_Activity_:
Exactly as given, output all the records that follow.

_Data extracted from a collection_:
(** Selling 1000 eth in the run of CLDemo: at most 1102 iterations (two, in fact). *)
#[local] Existing Instances sdk.ref_dec coin.ref_coins demo_addresses demo_env demo_block demo_hooks.
Lemma swap_terminates_witness :
  ∃ n r, swap_run true 1 (SdkInt.mk 1000) "eth" "usdc" spread unboundedPriceLimit true demo3 n r ∧
    Z.of_nat n ≤ 1102 ∧
    ∀ fuel, (n ≤ fuel)%nat →
      runSwap fuel true 1 (SdkInt.mk 1000) "eth" "usdc" spread unboundedPriceLimit true demo3 = r.
Proof.
  apply (swap_terminates sdk.ref_dec sdk.ref_dec_laws coin.ref_coins demo_addresses demo_env demo_block
    demo_empty demo3 true 1 (SdkInt.mk 1000) "eth" "usdc" spread unboundedPriceLimit true).
  - done.
  - apply demo_history3.
  - split; vm_compute; discriminate.
  - intros pool _. left. reflexivity.
Defined.
End CLSwapsTerm.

_Result_:
(** Selling 1000 eth in the run of CLDemo: at most 1102 iterations (two, in fact). *)
#[local] Existing Instances sdk.ref_dec coin.ref_coins demo_addresses demo_env demo_block demo_hooks.
Lemma swap_terminates_witness :
  ∃ n r, swap_run true 1 (SdkInt.mk 1000) "eth" "usdc" spread unboundedPriceLimit true demo3 n r ∧
    Z.of_nat n ≤ 1102 ∧
    ∀ fuel, (n ≤ fuel)%nat →
      runSwap fuel true 1 (SdkInt.mk 1000) "eth" "usdc" spread unboundedPriceLimit true demo3 = r.
Proof.
  apply (swap_terminates sdk.ref_dec sdk.ref_dec_laws coin.ref_coins demo_addresses demo_env demo_block
    demo_empty demo3 true 1 (SdkInt.mk 1000) "eth" "usdc" spread unboundedPriceLimit true).
  - done.
  - apply demo_history3.
  - split; vm_compute; discriminate.
  - intros pool _. left. reflexivity.
Defined.
End CLSwapsTerm.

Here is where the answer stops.